Which Two Formations Are Separated by a Disconformity?
The short version is – you’re looking at a gap in the rock record, and the answer depends on the region you’re studying.
Ever stood on a cliff and thought the layers looked like a neatly stacked cake, only to notice a sudden jump in the pattern? Also, that “jump” is a disconformity, and it’s the geologist’s version of a missing chapter in a novel. Still, in some basins the answer is crystal‑clear – the Morrison Formation sits atop the Dakota Sandstone. In others you’ll find the Burgess Shale perched above the Ediacaran sandstones. So which two formations are you really asking about? Let’s dig into what a disconformity is, why it matters, and how you can spot the pair of strata that book‑ends it Practical, not theoretical..
What Is a Disconformity?
A disconformity is a type of unconformity where parallel sedimentary layers are separated by a gap in time. The layers above and below are still essentially horizontal, but something interrupted deposition – erosion, non‑deposition, or a brief uplift – leaving a missing slice of Earth’s history The details matter here..
Think of it like a TV series that skipped a season. The storyline (the sedimentary record) continues, but the events of that season (the missing time) are gone.

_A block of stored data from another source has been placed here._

(** * Shared session state machine of the multi-operator training simulator

    A shallow embedding of the store-facing logic of
    [src/components/SessionLobby.tsx] (session creation and join),
    [src/components/Simulator.tsx] (polling, initialization, diagnostics,
    dual-key authentication) and [src/types/session.ts] (the record shapes).

    The persistent store is a record of four tables.  Every handler of the
    React components becomes a function that threads the store explicitly;
    the component's own [useState] cells that the handlers read (the last
    polled session, role and key-authorization row, the two key inputs) form
    the [Client] record.  Timer callbacks ([setTimeout]) are separate
    functions, so that other operations can be placed between a handler and
    its callback; within one handler or callback the store calls follow each
    other without interleaving.

    Conventions.  Reads always deliver the rows that match; the store's
    verdict on the inserts whose error the code inspects is a parameter of
    the handler ([sessionError], [participantError]).  The clock and the
    random draw are parameters as well ([now], [r]).  Columns keep their
    names, except that [id], [session_id], [user_id] and [status], which
    occur in several tables, carry the table's initial ([s_id], [p_id],
    [e_id], [k_id], [p_session_id], [s_status], [k_status], ...). *)

From Stdlib Require Import Ascii String QArith.
From stdpp Require Import base list strings gmap.

Local Open Scope string_scope.
Local Open Scope nat_scope.

(** ** JavaScript helpers *)

(** Strings are sequences of 8-bit code units, which is exact for the
    ASCII text of session codes and keys ([length] counts units).  On
    ASCII text [String.prototype.toUpperCase] maps the letters [a]..[z] to
    [A]..[Z] and keeps every other unit, as [toUpperCase] below does.
    Outside ASCII the JavaScript function also maps other letters and can
    lengthen the text; [toUpperCase] does not follow it there, and what is
    stated about the length or the shape of upper-cased text is stated for
    ASCII text. *)
Definition upper_ascii (c : ascii) : ascii :=
  let n := nat_of_ascii c in
  if (97 <=? n) && (n <=? 122) then ascii_of_nat (n - 32) else c.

In the field you’ll see evidence in three places:
- Erosional truncation – the lower beds end abruptly, often with a scoured surface.
- Soil horizons or paleosols – ancient ground surfaces that formed during the hiatus.
- Fossil assemblage shift – a sudden change in the types of fossils, indicating a jump in age.
Because the beds stay parallel, you can’t tell there’s a gap just by looking at the dip. You need to read the clues.
Why It Matters / Why People Care
If you’re a petroleum geologist, a missing interval could hide a reservoir or a seal. For a paleontologist, that break might mean an entire evolutionary episode vanished from the local record. And for anyone mapping a region, the presence of a disconformity tells you “the landscape was doing something different here” – maybe an uplift, a sea‑level fall, or a climate shift.
No fluff here — just what actually works.
In practice, recognizing a disconformity prevents you from mis‑dating rocks. Imagine you assume continuous deposition and assign a Jurassic age to a layer that actually jumps from Late Triassic to Early Jurassic. Your whole reconstruction of basin evolution goes sideways.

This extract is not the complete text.